Because the Court says that they're okay, and the President says that they're okay. And maybe even their Governor says that they're okay, and maybe even their church says they're okay! And the sad part of all of this is, they're not open to the Gospel anymore.

That's the tragedy of what has just taken place. People who are within reach of the Gospel have just been moved further out of our reach. Because we can no longer convince them easily that what they're doing is sin.

And for churches to grow, they must preach that all men are sinners. A second basic belief held by growing churches is that the universal hunger of man is for God and salvation, not for riches. I mean, let's go back to our main characters, shall we, in the Book of Acts that I mentioned.

The eunuch from Africa represents the financial elite. He lived in luxury close to power in the top 10% of wealth and means in the world at that time. And Saul, he represents the theological and intellectual elite.

He received the best education available at the time. He was at ease and mobile in the dominant Roman culture as well as the ancient Jewish culture, and he was respected in both. He was a Roman citizen and he was a Pharisee.

And then Cornelius represents the military elite. A commander of men, a judge, a man who had authority over the Jews where he was stationed. And Lydia, she represents the social elite. She was cultured, she was wealthy, she was, when women were not, she was independent.

And that was something women were not at all in those days. She was active socially and she was in business. She was unique as a woman could be in her time. Again, very different people, but all at the top of their game.

These people were not losers! They were not part of the hungry masses. They were not slaves. They were at the top of society. None of them needed food or help or counseling or money. None of these had their positions improved in the world because of their conversion to Christianity.
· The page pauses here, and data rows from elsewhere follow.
(** X8. A separator line is itself a table row: it has a bar and a
    dash in it. So a second separator line right below the first is
    counted among the data rows of the table. *)
Theorem separator_line_is_a_table_row :
  forall s : string,
    isTableSeparator s = true ->
    isTableRow s = true
    /\ JsString.includes "|" s = true /\ JsString.includes "-" s = true
    /\ (forall header rest,
          isTableRow header = true ->
          locateTable (header :: s :: s :: rest)
          = Some (0, 2 + countRows rest, splitRow header)).
Proof.
  intros s Hs. pose proof (SeparatorFacts.separator_is_row s Hs) as Hr.
  destruct (SeparatorFacts.separator_bar_dash s Hs) as [Hb Hd].
  split; [exact Hr|]. split; [exact Hb|]. split; [exact Hd|].
  intros header rest Hh. unfold locateTable.
  rewrite LocateFacts.locateFrom_step, Hh, Hs. cbn [andb countRows].
  now rewrite Hr.
Qed.

Lemma separator_line_is_a_table_row_witness :
  isTableRow "|---|---|" = true
  /\ locateTable ["| Ticker | Shares |"; "|---|---|"; "|---|---|"; "| AAPL | 1 |"]
     = Some (0, 3, ["Ticker"; "Shares"]).
Proof.
  destruct (separator_line_is_a_table_row "|---|---|" eq_refl) as (Hr & _ & _ & Hl).
  split; [exact Hr|exact (Hl "| Ticker | Shares |" ["| AAPL | 1 |"] eq_refl)].
Defined.

(** X9. The block the scan returns, for any text: the separator line
    is inside the text, every line from the one after the separator
    to [tableEnd] is a table row, the line after [tableEnd], if there
    is one, is not a table row, and the data rows are as many as the
    lines between the separator and [tableEnd]. *)
Theorem located_block_is_maximal :
  forall (lines : list string) (tableStart tableEnd : nat) (header : list string),
    locateTable lines = Some (tableStart, tableEnd, header) ->
    tableStart + 1 <= tableEnd < length lines
    /\ (forall j, tableStart + 2 <= j <= tableEnd ->
                  exists l, lines !! j = Some l /\ isTableRow l = true)
    /\ (forall l, lines !! (tableEnd + 1) = Some l -> isTableRow l = false)
    /\ length (dataRowsOf lines tableStart tableEnd) = tableEnd - (tableStart + 1).
Proof. intros lines tableStart tableEnd header H. exact (ScanFacts.locateTable_block _ _ _ _ H). Qed.

Lemma located_block_is_maximal_witness :
  1 + 1 <= 3 < length ["text"; "a | b"; "---|---"; "1 | 2"; ""; "3 | 4"]
  /\ (forall l, ["text"; "a | b"; "---|---"; "1 | 2"; ""; "3 | 4"] !! (3 + 1) = Some l ->
                isTableRow l = false).
Proof.
  destruct (located_block_is_maximal
              ["text"; "a | b"; "---|---"; "1 | 2"; ""; "3 | 4"] 1 3 ["a"; "b"] eq_refl)
    as (Hb & _ & Hstop & _).
  split; [exact Hb|exact Hstop].
Defined.

(** X10. The columns a header gives roles to lie inside the header,
    and no column gets two roles: the ticker, shares, price, value and
    allocation columns are pairwise different. *)
Theorem roles_are_distinct_columns :
  forall (header : list string) (roles : Roles),
    resolveRoles header = Some roles ->
    NoDup (roleColumns roles)
    /\ Forall (fun i => i < length header) (roleColumns roles).
Proof.
  intros header roles H. apply RoleFacts.resolveRoles_Resolved in H.
  split; [now apply (RoleFacts.Resolved_NoDup header)|now apply RoleFacts.Resolved_bounds].
Qed.

Lemma roles_are_distinct_columns_witness :
  NoDup (roleColumns Examples.portfolioRoles)
  /\ Forall (fun i => i < length Examples.portfolioHeader)
       (roleColumns Examples.portfolioRoles).
Proof.
  exact (roles_are_distinct_columns Examples.portfolioHeader Examples.portfolioRoles eq_refl).
Defined.

(** X11. Reconciliation keeps the number of rows, leaves every row as
    wide as the wider of the row and the header, and changes no cell
    outside the price, value and allocation columns: the ticker and
    the shares of every row, with or without a quote, stay as they
    were. *)
Theorem reconcile_changes_three_columns_only :
  forall (header : list string) (roles : Roles) (quotes : gmap string Quote)
         (dataRows : list (list string)),
    resolveRoles header = Some roles ->
    length (reconcile header roles quotes dataRows) = length dataRows
    /\ forall i row,
         dataRows !! i = Some row ->
         exists row',
           reconcile header roles quotes dataRows !! i = Some row'
           /\ length row' = Nat.max (length header) (length row)
           /\ row' !! tickerIndex roles = pad (length header) row !! tickerIndex roles
           /\ row' !! sharesIndex roles = pad (length header) row !! sharesIndex roles
           /\ forall j,
                priceIndex roles <> Some j -> valueIndex roles <> Some j ->
                allocationIndex roles <> Some j ->
                row' !! j = pad (length header) row !! j.
Proof.
  intros header roles quotes dataRows H.
  apply RoleFacts.resolveRoles_Resolved in H.
  split; [apply TableFacts.length_reconcile|].
  intros i row Hi.
  destruct (reconcile header roles quotes dataRows !! i) as [row'|] eqn:Hr.
  - exists row'. split; [reflexivity|].
    split; [exact (ReconcileFacts.length_reconciled _ _ _ _ _ _ _ Hi Hr)|].
    split; [|split].
    + apply (ReconcileFacts.reconcile_frame _ _ _ _ _ _ _ _ Hi Hr).
      * apply (price_ticker _ _ H).
      * apply (value_ticker _ _ H).
      * apply (allocation_ticker _ _ H).
    + apply (ReconcileFacts.reconcile_frame _ _ _ _ _ _ _ _ Hi Hr).
      * apply (price_shares _ _ H).
      * apply (value_shares _ _ H).
      * apply (allocation_shares _ _ H).
    + intros j. apply (ReconcileFacts.reconcile_frame _ _ _ _ _ _ _ _ Hi Hr).
  - apply lookup_ge_None in Hr. rewrite TableFacts.length_reconcile in Hr.
    apply lookup_lt_Some in Hi. lia.
Qed.

Lemma reconcile_changes_three_columns_only_witness :
  exists row',
    reconcile Examples.portfolioHeader Examples.portfolioRoles Examples.appleOnly
      [["aapl "; "10"; "old"; "old"; "old"; "note"]] !! 0 = Some row'
    /\ length row' = 6
    /\ row' !! 0 = Some "aapl " /\ row' !! 1 = Some "10" /\ row' !! 5 = Some "note".
Proof.
  destruct (reconcile_changes_three_columns_only Examples.portfolioHeader
              Examples.portfolioRoles Examples.appleOnly
              [["aapl "; "10"; "old"; "old"; "old"; "note"]] eq_refl) as [_ H].
  destruct (H 0 _ eq_refl) as (row' & Hr & Hlen & Ht & Hs & Hj).
  exists row'. split; [exact Hr|]. split; [exact Hlen|].
  split; [exact Ht|]. split; [exact Hs|].
  apply (Hj 5); discriminate.
Defined.

(** X12. Updating twice with the same quotes is updating once:
    reconciling the reconciled rows changes nothing, and neither does
    reconciling the rows read back from the lines the engine wrote. *)
Theorem reconcile_is_idempotent :
  forall (header : list string) (roles : Roles) (quotes : gmap string Quote),
    resolveRoles header = Some roles ->
    (forall dataRows,
        reconcile header roles quotes (reconcile header roles quotes dataRows)
        = reconcile header roles quotes dataRows)
    /\ (forall ls : list string,
          reconcile header roles quotes
            (map splitRow
               (map serializeRow (reconcile header roles quotes (map splitRow ls))))
          = reconcile header roles quotes (map splitRow ls)).
Proof.
  intros header roles quotes H. apply RoleFacts.resolveRoles_Resolved in H.
  split.
  - intros dataRows. now apply ReconcileFacts.reconcile_idempotent.
  - intros ls. rewrite ReconcileFacts.readback.
    now apply ReconcileFacts.reconcile_idempotent.
Qed.

Lemma reconcile_is_idempotent_witness :
  reconcile Examples.portfolioHeader Examples.portfolioRoles Examples.appleAndMicrosoft
    (reconcile Examples.portfolioHeader Examples.portfolioRoles
       Examples.appleAndMicrosoft [["AAPL"; "10"]; ["MSFT"; "5"]; ["IBM"; "1"]])
  = reconcile Examples.portfolioHeader Examples.portfolioRoles
      Examples.appleAndMicrosoft [["AAPL"; "10"]; ["MSFT"; "5"]; ["IBM"; "1"]].
Proof.
  exact (proj1 (reconcile_is_idempotent Examples.portfolioHeader Examples.portfolioRoles
                  Examples.appleAndMicrosoft eq_refl) _).
Defined.

(** X13. What the engine writes it reads back: every row that leaves
    reconciliation, for data rows read from lines, has at least one
    cell, all its cells are clean, and the row written as a line and
    split again is the same row. *)
Theorem written_rows_read_back :
  forall (header : list string) (roles : Roles) (quotes : gmap string Quote)
         (ls : list string),
    Forall (fun row => row <> [] /\ Forall cleanCell row
                       /\ splitRow (serializeRow row) = row)
      (reconcile header roles quotes (map splitRow ls)).
Proof.
  intros header roles quotes ls. apply Forall_lookup. intros i row' Hr.
  destruct (ReconcileFacts.reconciled_row header roles quotes ls i row' Hr)
    as [Hne Hclean].
  split; [exact Hne|]. split; [exact Hclean|].
  now apply SerializeFacts.splitRow_serializeRow.
Qed.

(* ===================================================================== *)
(** * Further properties: fetching *)
(* ===================================================================== *)

(** X14. [fetchQuotes] does nothing to the world but send requests: it
    shows no notice and writes nothing on the console. With nothing to
    fetch it sends none; otherwise the first batch request comes
    first, and there are at most two batch requests and two plain-text
    requests for each symbol; no other request is ever sent. *)
Theorem fetchQuotes_only_sends_requests :
  forall respond dateParse (symbols : list string) (w : World),
    let cleaned := cleanSymbols symbols in
    let urls := yahooUrls (Uri.encodeURIComponent (JsString.join "," cleaned)) in
    let w' := snd (fetchQuotes respond dateParse symbols w) in
    notices w' = notices w
    /\ consoleErrors w' = consoleErrors w
    /\ exists sent,
         requests w' = (requests w ++ sent)%list
         /\ length sent <= 2 + 2 * length cleaned
         /\ (cleaned = [] -> sent = [])
         /\ (cleaned <> [] ->
             exists rest, sent = yahooRequest (nth 0 urls EmptyString) :: rest)
         /\ Forall (fun req => (exists u, In u urls /\ req = yahooRequest u)
                               \/ exists candidate, req = stooqRequest candidate) sent.
Proof.
  intros respond dateParse symbols w cleaned urls w'.
  destruct (YahooFacts.fetchQuotes_sends respond dateParse symbols w)
    as (sent & Hs & Hlen & Hnil & Hhead & Hall).
  fold w' in Hs. apply WorldFacts.sends_requests in Hs as (Hr & Hn & Hc).
  split; [exact Hn|]. split; [exact Hc|].
  exists sent. split; [exact Hr|]. split; [exact Hlen|]. split; [exact Hnil|].
  split; [exact Hhead|exact Hall].
Qed.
So what did each recognize about themselves? Well, that they each had the same need! They had, in their own way, you know, money and power and prestige and freedom and respect, and a mission in life, but they recognized that what they needed was approval from God in the form of forgiveness and purification and acceptance.

If you study comparative religion, you will note that every major religion that we know of tries to deal with the issue of forgiveness and acceptance by God or by some higher power. Among other things, what this shows is no matter what the location or the time or the language or the culture, people need to deal with their sins before God.

And so growing churches understand this universal phenomenon, and addresses it in all that they do. They deal with it in their teaching and their preaching. They deal with it in personal ministry. They confront it through prayer and worship and service.

In other words, a growing church is not afraid to talk about sin, not afraid to deal with sin, not afraid to rebuke in the event of sin, and take precautions because of sin. We know that sin is out there.

We need to deal with it. The church is the only organization mandated by God to help mankind with sin, and churches who forget or neglect this do not experience biblical growth. You never experience biblical growth by compromising on what is sinful.

You never draw people to the living God through Christ by telling them that their sins are not important or they're not okay. You never are successful in a mission project if you think that certain people are unreachable or they don't need the Gospel.

Everybody needs the Gospel! Everybody needs to be okay with God. Everybody, no matter what they say. And we're the only ones who have a message that tells people how to be okay with God. And then a third belief held by growing churches is that the universal solution to man's problems and needs is the Gospel.

Peter the Apostle summarizes this in Acts, chapter four, verse 12, and he says, "And there is salvation in no one else, "for there is no one, no other name under Heaven, "that has been given among men by which we must be saved." This is my go-to verse when I talk to people of different cultures, different religions. The Bible doesn't really say that it's just Christians that are going to Heaven. The Bible doesn't really say that, I think, no.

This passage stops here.